Before federal biologists consider the island rat-free, they will survey it again next year.

"We are extremely pleased with no rats in evidence on the island," said Bill Waldman, executive director of Island Conservation, another organization that was a partner on the project. "We're surprised and concerned with the mortality."

Fish and Wildlife said none of the bird deaths happened recently, and pointed out the losses "will not significantly impact" overall Aleutian bird populations. The agency estimates some 2,500 eagles live in the Aleutians, with gull numbers far higher.

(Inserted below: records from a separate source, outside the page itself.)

(* [src/src/control/CommandRouter.cpp:17-61] CommandRouter::handle *)
Definition handle (env : Env) (now : Z) (raw device_id public_key : string) :
  X (Try CommandResult) :=
  match (j ← parse raw; fromJson j) with
  | Throw what =>
      mret (Done (mk_result "" false ("malformed command json: " +:+ what)
                    (toInt ErrorCode.InvalidArg) (jobj [])))
  | Done c =>
      s ← get;
      match tryGet (c_command_id c) (history_ s) with
      | Some prior => mret (Done prior)
      | None =>
          let v := validate_command c device_id public_key now in
          if negb (status_ok v) then
            mret (Done (mk_result (c_command_id c) false (message v) (toInt (code v)) (jobj [])))
          else
            result ← execute env c;
            match result with
            | Throw w => mret (Throw w)
            | Done r =>
                when (negb (String.eqb (c_command c) "REPORT_LINK"))
                  (modify (fun s => set_history (record (c_command_id c) r (history_ s)) s));;
                mret (Done r)
            end
      end
  end.
(** The server's request handler; [pairing_handler_] is the pairing module's, whose
    exceptions are swallowed. *)
(* [src/src/control/CommandServer.cpp:45-63] CommandServer::handleRaw *)
Definition handleRaw (env : Env) (now : Z) (pairing_handler_ : option (string -> Try string))
    (device_id raw : string) : X (Try string) :=
  s ← get;
  let pairing_reply :=
    match pairing_handler_ with
    | None => None
    | Some handler =>
        match (j ← parse raw; value_string j "type" "") with
        | Done t =>
            if String.eqb t "pairing" then
              match handler raw with Done reply => Some reply | Throw _ => None end
            else None
        | Throw _ => None
        end
    end in
  match pairing_reply with
  | Some reply => mret (Done reply)
  | None =>
      let streamer_key := streamer_public_key (pairing (config_ (config_mgr s))) in
      r ← handle env now raw device_id streamer_key;
      mret (match r with Done r => Done (dump (result_to_json r)) | Throw w => Throw w end)
  end.

(** ** What a request may do *)

Definition executed (es : list XEffect) : list Command :=
  omap (fun e => match e with Execute c => Some c | _ => None end) es.

(** The events published, by the executor and by the configuration manager, in order. *)
Definition events (es : list XEffect) : list (Event Payload) :=
  omap (fun e => match e with
                 | XPublish e => Some e | XConfig (CPublish e) => Some e | _ => None end) es.

Lemma executed_app a b : executed (a ++ b) = executed a ++ executed b.
Proof. apply omap_app. Qed.

Lemma events_app a b : events (a ++ b) = events a ++ events b.
Proof. apply omap_app. Qed.

Lemma executed_config l : executed (XConfig <$> l) = [].
Proof. by induction l. Qed.

Lemma events_config l : events (XConfig <$> l) = published l.
Proof.
  induction l as [|[d|e] l IH]; [done|exact IH|].
  change (e :: events (XConfig <$> l) = e :: published l). by rewrite IH.
Qed.

(** A run that executes no command and leaves the history alone. *)
Definition inner (s : Server) (es : list XEffect) (s' : Server) : Prop :=
  history_ s' = history_ s /\ bus_ s' = bus_ s /\ executed es = [].

#[local] Instance inner_run : RunRel inner.
Proof.
  split; unfold inner; [done|].
  intros s1 e1 s2 e2 s3 (? & ? & E1) (? & ? & E2).
  rewrite executed_app, E1, E2. split_and!; [congruence..|done].
Qed.
(** The device and the type held when the loop ends: a wired uplink stops it. *)
(* [src/src/network/NmcliNetworkHal.cpp:160-180] NmcliNetworkHal::status *)
Fixpoint choose_uplink (l : list string) (best : string * string) : string * string :=
  match l with
  | [] => best
  | line :: l =>
      match device_line line with
      | Some (device, ty, state, conn) =>
          if is_uplink (device, ty, state, conn)
          then if String.eqb ty "ethernet" then (device, ty) else choose_uplink l (device, ty)
          else choose_uplink l best
      | None => choose_uplink l best
      end
  end.

(** [while (!s.empty() && ...) s.pop_back()]. *)
Fixpoint strip_end (s : string) : string :=
  match s with
  | EmptyString => EmptyString
  | String c s =>
      let r := strip_end s in
      if String.eqb r "" && (bool_decide (c = line_feed) || bool_decide (c = carriage_return)) then ""
      else String c r
  end.

(* [src/src/network/NmcliNetworkHal.cpp:188-196] NmcliNetworkHal::status *)
Definition address_of (out : string) : string :=
  match split_at colon out with
  | None => ""
  | Some (_, v) =>
      strip_end (match split_at (ascii_of_nat 47) v with Some (a, _) => a | None => v end)
  end.

Section Nmcli.
Context {W E : Type}.
(** [popen], reading to the end, [pclose]: [None] when the process cannot be made, else
    what it printed and its status. *)
Variable popen : string -> SW W E (option (string * Z)).
(** [std::stoi], 0 where it throws. *)
Variable stoi_or_0 : string -> Z.

(** The status variable keeps its value when the process cannot be made. *)
(* [src/src/network/NmcliNetworkHal.cpp:18-26] run *)
Definition run (cmd : string) (rc : Z) : SW W E (Result string * Z) :=
  r ← popen cmd;
  mret (match r with
        | None => (Failure (error ErrorCode.IoError "popen failed"), rc)
        | Some (out, rc) => (Value out, rc)
        end).

(* [src/src/network/NmcliNetworkHal.cpp:51-62] NmcliNetworkHal::scanWifi *)
Definition scan_line (line : string) : option WifiNetwork :=
  match split_at colon line with
  | None => None
  | Some (ssid, v) => if String.eqb ssid "" then None else Some (mk_wifi_network ssid (stoi_or_0 v))
  end.

(* [src/src/network/NmcliNetworkHal.cpp:44-64] NmcliNetworkHal::scanWifi *)
Definition nmcli_scan : SW W E (Result (list WifiNetwork)) :=
  r ← run "nmcli -t -f SSID,SIGNAL device wifi list 2>/dev/null" 0;
  mret (match r.1 with Failure s => Failure s | Value out => Value (omap scan_line (lines out)) end).

Definition remove_profile (rc : Z) : SW W E Z :=
  r ← run ("nmcli connection delete " +:+ shq profile +:+ " >/dev/null 2>&1") rc; mret r.2.
(** A packet is written at its time.  A step writes at most one block, the rendered
    packet at the front; when the front packet carries a timestamp, the player has a
    clock and the packet is not yet due, it is written only from a nearly full buffer,
    and otherwise stays at the front with nothing written and nothing counted. *)
Theorem step_honours_timestamp env p pkt rest :
  queue_ (buffer_ p) = pkt :: rest ->
  let s := step env p in
  (s.2 = [] \/ s.2 = [OutputWrite (render env pkt).1 (render env pkt).2]) /\
  (s.2 = [] -> queue_ (buffer_ s.1.2) = pkt :: rest /\ s.1.1 = 0) /\
  (s.2 <> [] -> queue_ (buffer_ s.1.2) = rest) /\
  forall sync now,
    sync_ p = Some sync -> clock_ env = Some now ->
    SFltb f0 (double_of_bits (timestamp (header pkt))) = true ->
    due sync (double_of_bits (timestamp (header pkt))) now = false ->
    s.2 <> [] -> nearlyFull (buffer_ p) = true.
Proof.
  intros Hq. cbv zeta. rewrite step_run. unfold step_result.
  destruct (negb (started_ p) && negb (ready (buffer_ p))); [simpl; by split_and!; auto|].
  destruct (hold_back env p) eqn:Hh; [simpl; by split_and!; auto|].
  assert (forall sync now, sync_ p = Some sync -> clock_ env = Some now ->
    SFltb f0 (double_of_bits (timestamp (header pkt))) = true ->
    due sync (double_of_bits (timestamp (header pkt))) now = false ->
    nearlyFull (buffer_ p) = true) as Hfull.
  { intros sync now Hs Hn Ht Hd. revert Hh. unfold hold_back, peekTimestamp.
    rewrite Hs, Hn, Hq, Ht, Hd. simpl. by destruct (nearlyFull (buffer_ p)). }
  unfold pop. rewrite Hq. destruct (render env pkt) as [pcm frames].
  destruct (write_out env pcm frames); simpl; split_and!; eauto; done.
Qed.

Woods said researchers did a small test application on an island near Adak before the Rat Island project and did not note any eagle deaths.

This week, field workers collected additional tissue samples before destroying bird carcasses to eliminate any ongoing risk.

Eagles were the only area bird species not to see a population increase since the rat poison was applied last September, according to the fish and wildlife service. Juvenile eagle numbers, in particular, were lower.

Black oystercatchers were found on the island for the first time, Woods said. Aleutian cackling geese, ptarmigan and peregrine falcons are also there.

"We're already seeing species nesting out there that are very vulnerable to rats, and that's a very encouraging sign," said Randy Hagenstein of The Nature Conservancy. "Nobody likes to see dead birds, but we're trying to not jump to any conclusions.

"We want to get to the bottom of it. We need to know exactly what went on. But the bottom line is that Rat Island is now going to produce generation after generation of eagles, oystercatchers and other birds."

To kill the rats, helicopters emptied buckets filled with 700 pounds of toxic Rodenticide pellets over the island last year. The pellets, smaller than dog-food chunks, containing an anticoagulant that, when consumed, makes the rats bleed to death.

The Rat Island Restoration Project is a partnership among the U.S. Fish and Wildlife Service, the Nature Conservancy and Island Conservation. The project was reviewed by the Alaska Department of Environmental Conservation, the U.S. Fish and Wildlife Service, the Environmental Protection Agency, and National Marine Fisheries Service.

If the project is successful, Rat Island will become the third largest island to rid itself of rats. The largest is 27,922-acre Campbell Island south of New Zealand.

Worldwide, rats cause up to 60 percent of seabird extinctions, with most of those happening on islands, according to Island Conservation, the California-based conservation group that's focused on protecting island life.